そう思いながら、私は侍女長様の話を聞き続けた。
「その悪評を触れ回る機会が減っただけでも、侍女たちからしたら、願ってもないような状況でした。しかし、改善理由はそれだけではなかったのです。ある日、私は普段人気のない1階の廊下を通っていました。すると、窓の外から話し声が聞こえました。そのため、窓の外を見ると、窓のすぐ近くにある人気のない庭のベンチに、ロジェリオ卿とエイミー嬢が座っていました」
――ロジェはエイミー嬢と人気のないところに2人きりでいたの?
何の話をしていたのかしら?
「そして、私は耳を澄まして彼らの会話を聞きました。すると、エイミー嬢はロジェリオ卿に他の侍女たちの悪評を言っていたのです。しかし、ロジェリオ卿は他の騎士たちとは反応が違いました。例えば、仕事を教えてくれないと言えば、エイミー嬢の話を詳しく聞いたうえで、分からないことがあれば、教えを待つばかりでなく、訊くことも一つの手段だと言っていました。また彼女が、他の侍女たちが、私を試すために、分からないことはないかを聞いてくると言えば、不安な気持ちも分かるけれど、善意で聞いてくれているかもしれないから、本当に一度聞いてみたらいい、それもしていないのに、勝手に悪い方に捉えるのは良くないと言って、彼女を諭していたのです」
――そんな話をしていたの!?
私は予想外の話を聞かされ、驚きを隠せなかった。
しかし、侍女長様は話を続けた。
「その他にも、ロジェリオ卿は私のことに関しても、エイミー嬢に言っていました。
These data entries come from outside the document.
(** * unioauth: the OAuth 2.0 authorization-code flow, embedded in Rocq

    A shallow embedding of the JavaScript sources
      - utils/errors.js     (OAuthError)
      - utils/state.js      (generateState, validateState)
      - utils/http.js       (request)
      - providers/base.js   (OAuthProvider: constructor, getRedirectUrl,
                             handleCallback, _extractParams, _exchangeCode)
      - providers/github.js, google.js, discord.js  (fetchUser of each variant)
      - createOAuth.js      (PROVIDERS, createOAuth)

    JavaScript values are an inductive type with the language's coercions
    (ToBoolean, ToString) written out; exceptions are an error monad; the
    network is an oracle whose every call is recorded in a log that the
    monad threads through the program.

    Strings are byte strings, their UTF-8 form, which every string without
    an unpaired surrogate has.  The state validator is embedded a second
    time in [Utf16], over strings as sequences of UTF-16 code units, where
    it meets the strings that have no such form. *)

From Stdlib Require Import ZArith String Ascii List Bool Lia DecimalString.
From Stdlib Require Strings.Byte.
Import ListNotations.
Open Scope string_scope.
Set Warnings "-register-all".

(* ================================================================== *)
(** ** JavaScript values *)
(* ================================================================== *)

(** The values the program handles: what [JSON.parse] yields, plus
    [undefined].  A string is its UTF-8 byte sequence ([Buffer.from] of a
    well-formed string: one without unpaired surrogates); [Num n] is the
    integral number [n] (identifiers, status codes), which the language
    represents exactly up to [2^53]: fractional numbers and NaN do not
    occur in the modelled paths.  An object is its property list in
    insertion order. *)
Inductive value : Type :=
| Undefined
| Null
| Bool (b : bool)
| Num (n : Z)
| Str (s : string)
| Arr (items : list value)
| Obj (fields : list (string * value)).

(** [!!v] *)
Definition ToBoolean (v : value) : bool :=
  match v with
  | Undefined | Null => false
  | Bool b => b
  | Num n => negb (n =? 0)%Z
  | Str s => negb (s =? "")
  | Arr _ | Obj _ => true
  end.

(** [Array.prototype.join] on already stringified elements. *)
Fixpoint join (sep : string) (l : list string) : string :=
  match l with
  | [] => ""
  | [x] => x
  | x :: rest => x ++ sep ++ join sep rest
  end.

(** [String(v)] and template-literal interpolation.  A number prints as
    its decimal numeral, which is what the language prints for an integer
    it represents exactly (of magnitude below [2^53]).  An array prints
    its elements separated by commas, with [null] and [undefined] elements
    printed as the empty string; a plain object prints as
    [[object Object]]. *)
Fixpoint ToString (v : value) : string :=
  match v with
  | Undefined => "undefined"
  | Null => "null"
  | Bool true => "true"
  | Bool false => "false"
  | Num n => NilZero.string_of_int (Z.to_int n)
  | Str s => s
  | Arr items =>
      join "," (map (fun x => match x with
                              | Undefined | Null => ""
                              | _ => ToString x
                              end) items)
  | Obj _ => "[object Object]"
  end.

(** [a || b] *)
Definition js_or (a b : value) : value := if ToBoolean a then a else b.
Infix "|||" := js_or (at level 50, left associativity).

(** [typeof v === 'string'] *)
Definition is_string (v : value) : bool :=
  match v with Str _ => true | _ => false end.

(** [typeof v === 'object'] ([null] included, as in the language). *)
Definition typeof_object (v : value) : bool :=
  match v with Null | Arr _ | Obj _ => true | _ => false end.

(** Property list of an object: first binding of a key. *)
Fixpoint lookup (k : string) (fields : list (string * value)) : option value :=
  match fields with
  | [] => None
  | (k', v) :: rest => if k' =? k then Some v else lookup k rest
  end.

(** [o[k] = v]: replaces the binding in place or appends a new one. *)
Fixpoint obj_set {A} (k : string) (v : A) (fields : list (string * A))
  : list (string * A) :=
  match fields with
  | [] => [(k, v)]
  | (k', v') :: rest =>
      if k' =? k then (k, v) :: rest else (k', v') :: obj_set k v rest
  end.

(* ================================================================== *)
(** ** utils/errors.js *)
(* ================================================================== *)

Module OAuthError.
Record t : Type := mk {
  message : string;
  name : string;
  provider : value;
  code : value
}.

(** [new OAuthError(message, provider, code)].  [Error]'s constructor
    stringifies the message; an [undefined] message gives the empty
    string. *)
Definition new (msg prov cd : value) : t :=
  {| message := match msg with Undefined => "" | _ => ToString msg end;
     name := "OAuthError";
     provider := prov ||| Null;
     code := cd ||| Str "OAUTH_ERROR" |}.
End OAuthError.

(** What a [throw] carries: an [OAuthError], or one of the language's own
    errors ([TypeError], [SyntaxError], [RangeError], [Error]) with its
    message. *)
Inductive thrown : Type :=
| ThrowOAuth (e : OAuthError.t)
| ThrowJs (kind : string) (msg : string).

(** Result of a call that may throw. *)
Inductive outcome (A : Type) : Type :=
| Returns (a : A)
| Throws (t : thrown).
Arguments Returns {A} a.
Arguments Throws {A} t.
君は侍女長様に虐められているというけれど、本当にそうなのか? 僕はたまに見かけるけれど、とても虐めているとは思えない。エイミーは少し、侍女長について誤解していることがあるんじゃないか? それに、君は侍女長に嫌われているというけれど、君の方が侍女長のことを嫌っているんじゃないか? もう少し、侍女長についての認識を改めた方が良いよ、と言っている日もありました。もちろん、他愛ない話をしているときもありました。しかし、このように、お昼休憩時に、ロジェリオ卿が彼女を諭してくれていたのです」
――もしかして、侍女長様みたいにうっかりその姿を見た人が、恋仲という噂を流し出したのかしら?
そう疑問に思った私は、侍女長様に問いかけた。
「もしかして、恋仲という噂は、そのときの場面を見た誰かが流したのですか?」
すると、侍女長は気まずそうに頷いて、答えた。
「左様でございます。ロジェリオ卿が彼女を諭してくれるおかげで、侍女たちの悪評を触れ回るということはなくなりました。そのため、目に見えて分かるような軋轢は改善し、触らぬ神に祟りなし状態で他の侍女たちが接することで、うまくやっていけるようになりました」
――触らぬ神に祟りなし状態と言っている時点で、うまくやっているわけないじゃない。
そう思いながらも、話を聞き続けた。
「しかし、悪評のせいで騎士団員と仲違いした侍女も、少人数ですが居ました。その侍女たちが、ロジェリオ卿とエイミー嬢の昼食時を偶然見かけたため、2人が恋仲だという噂を流したようです。偶然にもそのタイミングは、リディア嬢とロジェリオ卿が婚約してから2か月後ほどでした。そのため、婚約者がいる男、しかも王女宮の副団長が別の女と恋仲ということで、ただの恋仲という噂と違い、一気に噂が広まりました。また、ロジェリオ卿はその噂に気付いていないのか、エイミー嬢を気にかけてかわいがっていたので、人前で彼女の頭を撫でることもありました。故に、より信憑性が高い噂とされたようです」
――ロジェが婚約者の私を蔑ろにした点は許せないけれど、王女宮の侍女たちの人間関係のために、ロジェがうまいこと利用されて、必要以上の不名誉を被ったというのはあんまりだわ。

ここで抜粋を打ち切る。